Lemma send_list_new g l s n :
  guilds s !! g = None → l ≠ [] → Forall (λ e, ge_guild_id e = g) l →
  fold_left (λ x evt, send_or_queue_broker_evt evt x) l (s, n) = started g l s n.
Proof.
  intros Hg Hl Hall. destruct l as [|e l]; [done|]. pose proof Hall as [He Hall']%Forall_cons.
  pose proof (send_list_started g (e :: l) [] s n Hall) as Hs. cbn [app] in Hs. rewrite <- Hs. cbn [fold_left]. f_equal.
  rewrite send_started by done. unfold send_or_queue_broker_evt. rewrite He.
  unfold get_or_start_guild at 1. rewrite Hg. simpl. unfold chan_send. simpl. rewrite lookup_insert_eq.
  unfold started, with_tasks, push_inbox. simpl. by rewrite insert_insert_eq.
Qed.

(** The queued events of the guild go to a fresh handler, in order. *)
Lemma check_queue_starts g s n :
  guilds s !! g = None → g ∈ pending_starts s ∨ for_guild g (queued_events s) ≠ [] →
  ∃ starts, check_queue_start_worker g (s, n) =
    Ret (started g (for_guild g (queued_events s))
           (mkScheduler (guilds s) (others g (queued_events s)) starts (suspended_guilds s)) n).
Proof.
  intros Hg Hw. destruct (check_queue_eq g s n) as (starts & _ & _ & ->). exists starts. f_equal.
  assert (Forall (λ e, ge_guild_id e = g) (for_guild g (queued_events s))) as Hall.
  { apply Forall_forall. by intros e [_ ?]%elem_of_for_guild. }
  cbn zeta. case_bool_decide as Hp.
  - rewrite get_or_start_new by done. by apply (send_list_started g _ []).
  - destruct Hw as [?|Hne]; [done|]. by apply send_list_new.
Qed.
___
> ABOUT THIS EXERCISE: Everything from the first line of the records above to the line containing "pose proof (send_list_started", inclusive, should be repeated exactly; leave out the rest.

> EXPECTED OUTPUT:
Lemma send_list_new g l s n :
  guilds s !! g = None → l ≠ [] → Forall (λ e, ge_guild_id e = g) l →
  fold_left (λ x evt, send_or_queue_broker_evt evt x) l (s, n) = started g l s n.
Proof.
  intros Hg Hl Hall. destruct l as [|e l]; [done|]. pose proof Hall as [He Hall']%Forall_cons.
  pose proof (send_list_started g (e :: l) [] s n Hall) as Hs. cbn [app] in Hs. rewrite <- Hs. cbn [fold_left]. f_equal.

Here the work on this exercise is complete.